In a later work, ‘Mum’ 2003, Koizumi or his character sits and telephones his mother. Subtitled in Japanese, he quietly chats to her until suddenly grabbing a microphone and screaming mock war noises down the receiver. After being wounded in mimed combat, he mutters, ‘Mum, mum, mum,’ on his dying breath. In both films, reality has little control over the ensuing action, and with this liberation Koizumi’s bizarre and ridiculous narratives surface to abuse and disturb his submissive viewer.

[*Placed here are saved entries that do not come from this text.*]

Lemma partition_format_run pad start cnt s :
  length pad = 460%nat → 620 ≤ cnt → 0 ≤ start → start + cnt ≤ max_lba → disk_ok (drive s) → oom s = [] → 0 < brk s →
  ∃ d', partition_format pad start cnt s = Ok (tt, set_heap (brk s + 1) [] (live s) (set_drive d' s)) ∧ formatted pad start cnt (drive s) d'.
Proof.
  intros Hpad Hc H0 H1 Hd Ho Hb. destruct (bitmap_size_bounds cnt ltac:(unfold max_lba in *; lia)) as (B1 & B2 & B3 & B4).
  unfold partition_format. rewrite format_sb_eq by done. set (sb := SuperBlock _ _ _ _ _ _ _ _ _ _ _ _ _). cbv zeta.
  assert (Hsb : length (bytes_of (sb_words sb) ++ pad) = 512%nat) by (rewrite length_app, Hpad; done).
  rewrite (u32_small (start + 1)) by (unfold max_lba in *; lia).
  mstep (write_run (start + 1) (bytes_of (sb_words sb) ++ pad) 1 s ltac:(lia) ltac:(rewrite Hsb; lia)). rewrite take_ge by (rewrite Hsb; lia).
  set (d1 := disk_write _ _ _ _). cbn [inode_bitmap_sects block_bitmap_sects inode_table_sects sb].
  rewrite (proj2 (Z.leb_le 1 (map_sects cnt))), (proj2 (Z.leb_gt 608 (map_sects cnt))) by lia.
  change (u32 (608 * SECTOR_SIZE)) with 311296. set (m := Z.to_nat 311296). assert (Hm : Z.of_nat m = 311296) by (unfold m; lia).
  mstep (malloc_buf_run m (set_drive d1 s) Ho Hb). clearbody m. set (s1 := set_heap _ _ _ _).
  mstep (mlift_Ok _ s1 _ (format_bitmap_run m (bit_len cnt) B1 ltac:(zsolve))).
  set (bm := map_byte (bit_len cnt) <$> seq 0 m). assert (Hbm : length bm = m) by (unfold bm; by rewrite length_fmap, length_seq).
  mstep (write_run (start + 2) bm (Z.to_nat (map_sects cnt)) s1 ltac:(lia) ltac:(rewrite Hbm; lia)). set (d2 := disk_write _ _ _ _). set (s2 := set_drive d2 s1).
  mstep (mlift_Ok _ s2 _ (memset_all bm 311296 ltac:(lia))). rewrite Hbm. destruct m as [|m']; [lia|]. set (m := S m') in *.
  mstep (mlift_Ok _ s2 _ (rd_lookup (replicate m 0) 0 0 ltac:(lia) eq_refl)).
  mstep (mlift_Ok _ s2 _ (wr_Ok (replicate m 0) 0 (Z.lor 0 1) ltac:(rewrite length_replicate; lia))).
  change (<[Z.to_nat 0 := Z.lor 0 1]> (replicate m 0)) with (1 :: replicate m' 0).
  assert (Hl1 : length (1 :: replicate m' 0) = m) by (cbn; by rewrite length_replicate).
  mstep (write_run (start + 2 + map_sects cnt) (1 :: replicate m' 0) 1 s2 ltac:(lia) ltac:(rewrite Hl1; lia)). set (d3 := disk_write _ _ _ _). set (s3 := set_drive d3 s2).
  mstep (mlift_Ok _ s3 _ (memset_all (1 :: replicate m' 0) 311296 ltac:(lia))). rewrite Hl1.
  mstep (mlift_Ok _ s3 _ (format_root_run m sb ltac:(lia) eq_refl)). cbn [data_start_lba sb].
  set (rt := bytes_of _ ++ replicate (m - 76) 0). assert (Hrt : length rt = m) by (unfold rt; rewrite length_app, bytes_of_length, length_replicate; cbn; lia).
  cbn [inode_table_lba sb].
  mstep (write_run (start + 3 + map_sects cnt) rt (Z.to_nat 608) s3 ltac:(lia) ltac:(rewrite Hrt; lia)). set (d4 := disk_write _ _ _ _). set (s4 := set_drive d4 s3).
  mstep (mlift_Ok _ s4 _ (memset_all rt 311296 ltac:(lia))). rewrite Hrt.
  pose proof (put_dots m 0 0 ltac:(lia)) as Ed. apply rbind_Ok_inv in Ed as (bd & Ed1 & Ed2).
  mstep (mlift_Ok _ s4 _ Ed1). mstep (mlift_Ok _ s4 _ Ed2).
  mstep (write_run (data_at start cnt) (de_bytes (dot_entry 0) ++ de_bytes (dotdot_entry 0) ++ replicate (m - 48) 0) 1 s4 ltac:(lia) ltac:(rewrite !length_app, length_replicate; cbn; lia)).
  rewrite Nat.mul_1_r, dots_take by lia. set (d5 := disk_write _ _ _ _). exists d5. split.
  { unfold sys_free, mmod. do 2 f_equal. apply fs_ext; cbn; try done; lia. }
  pose proof (formatted_writes pad start cnt (drive s) m Hpad Hc H0 H1 Hd ltac:(lia)) as HF. rewrite format_sb_eq in HF by done.
  assert (E3 : take (512 * 1) (1 :: replicate m' 0) = 1 :: replicate 511 0).
  { rewrite Nat.mul_1_r. cbn [take]. by rewrite take_replicate, Nat.min_l by lia. }
  unfold d5, s4, d4, s3, d3. rewrite E3. exact HF.
Qed.

(** ** Mounting *)

Lemma read_run lba n s : lba ≤ max_lba → disk_ok (drive s) →
  ide_read lba (replicate (512 * n) 0) 0 n s = Ok (disk_read (drive s) lba n, s).
Proof.
  intros Hl Hd. rewrite ide_read_run by (rewrite ?length_replicate; done || lia). unfold splice. cbn [take Z.to_nat app].
  rewrite drop_ge by (rewrite length_replicate, disk_read_length by done; lia). by rewrite app_nil_r.
Qed.

Lemma read_map_run behind lba sects s : lba ≤ max_lba → 0 ≤ sects < 8388608 → disk_ok (drive s) → oom s = [] → 0 < brk s →
  read_map behind lba sects s =
    Ok (Bitmap (512 * sects) (disk_read (drive s) lba (Z.to_nat sects) ++ behind), set_heap (brk s + 1) [] (live s + 1) s).
Proof.
  intros Hl Hs Hd Ho Hb. unfold read_map, SECTOR_SIZE. rewrite u32_small by lia. mstep (malloc_buf_run (Z.to_nat (sects * 512)) s Ho Hb).
  replace (Z.to_nat (sects * 512)) with (512 * Z.to_nat sects)%nat by lia. set (s1 := set_heap _ _ _ s).
  mstep (read_run lba (Z.to_nat sects) s1 Hl Hd). unfold mok. do 3 f_equal. lia.
Qed.

Definition new_part (behind : list Z) (start cnt : Z) : partition :=
  Partition start cnt (format_sb start cnt)
    (Bitmap (512 * map_sects cnt) ((map_byte (bit_len cnt) <$> seq 0 (Z.to_nat (512 * map_sects cnt))) ++ behind))
    (Bitmap 512 ((1 :: replicate 511 0) ++ behind)) [].

Lemma mount_partition_run pad behind start cnt d s :
  620 ≤ cnt → 0 ≤ start → start + cnt ≤ max_lba → formatted pad start cnt d (drive s) → oom s = [] → 0 < brk s →
  mount_partition behind start cnt s = Ok (tt, set_heap (brk s + 4) [] (live s + 4) (set_part (new_part behind start cnt) s)).
Proof.
  intros Hc H0 H1 HF Ho Hb. destruct (bitmap_size_bounds cnt ltac:(unfold max_lba in *; lia)) as (B1 & B2 & B3 & B4).
  pose proof (fm_ok _ _ _ _ _ HF) as Hd. unfold mount_partition. mstep (malloc_buf_run 512 s Ho Hb). set (s1 := set_heap _ _ _ s).
  mstep (eq_refl : sys_malloc s1 = Ok (brk s1, set_heap (brk s1 + 1) [] (live s1 + 1) s1)). set (s2 := set_heap _ _ _ s1).
  rewrite (proj2 (Z.eqb_neq (brk s1) NULL)) by (cbn; unfold NULL; lia).
  mstep (mlift_Ok _ s2 _ (memset_all (replicate 512 0) SECTOR_SIZE eq_refl)). rewrite length_replicate.
  rewrite (u32_small (start + 1)) by (unfold max_lba in *; lia). mstep (read_run (start + 1) 1 s2 ltac:(lia) Hd).
  rewrite disk_read_1. change (drive s2) with (drive s). rewrite (fm_sb _ _ _ _ _ HF).
  assert (Hw : Forall is_u32 (sb_words (format_sb start cnt))).
  { rewrite format_sb_eq by done. unfold sb_words, max_lba, is_u32, fs_magic in *.
    cbn [magic sb_sec_cnt inode_cnt part_lba_base block_bitmap_lba block_bitmap_sects inode_bitmap_lba inode_bitmap_sects inode_table_lba inode_table_sects data_start_lba root_inode_no dir_entry_size].
    repeat (apply Forall_cons; split; [lia|]). by apply Forall_nil. }
  unfold sb_of_bytes. rewrite words_of_app_bytes by done. unfold sb_words at 1. cbn [app].
  replace (SuperBlock _ _ _ _ _ _ _ _ _ _ _ _ _) with (format_sb start cnt) by (by destruct (format_sb start cnt)).
  unfold new_part. rewrite format_sb_eq by done. cbn [block_bitmap_lba block_bitmap_sects inode_bitmap_lba inode_bitmap_sects].
  mstep (read_map_run behind (start + 2) (map_sects cnt) s2 ltac:(lia) ltac:(lia) Hd eq_refl ltac:(cbn; lia)). set (s3 := set_heap _ _ _ s2).
  mstep (read_map_run behind (start + 2 + map_sects cnt) 1 s3 ltac:(lia) ltac:(lia) Hd eq_refl ltac:(cbn; lia)).
  change (drive s3) with (drive s). rewrite (disk_read_1 (drive s) (start + 2 + map_sects cnt) : disk_read _ _ (Z.to_nat 1) = _).
  change (drive s2) with (drive s). rewrite (fm_map _ _ _ _ _ HF), (fm_inodes _ _ _ _ _ HF).
  unfold mmod. do 2 f_equal. apply fs_ext; cbn; try done; lia.
Qed.

Section new_part.
Context (pad behind : list Z) (start cnt : Z).
Hypotheses (Hc : 620 ≤ cnt) (H0 : 0 ≤ start) (H1 : start + cnt ≤ max_lba).
Hypotheses (Hb : behind ≠ []) (Hbb : Forall (λ b, 0 ≤ b < 256) behind).
Notation np := (new_part behind start cnt).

It seems odd, initially, that an international artist specialising in the film and video genre should show such disregard for that very medium. He treats video recording brutally: the sound frequently distorts, the visuals look cheap and nasty, and he cares little for the editing process. Yet this indifference to the video aesthetic betrays his real passion—Koizumi devotes himself solely to the real-time action that occurs in the frame. The theatricality, the childlike role-playing games and the absence of post-production finessing emerges as an antiaesthetic rebellion. Koizumi’s films are unattractive, but the simplicity of his style takes on its own beauty. In each film, all the action takes place within a single take: no sneaky cutting or editing to improve the original performance; only a shrewd sense of timing and a muscular presentation that is surprising and appalling, and consequently hilarious.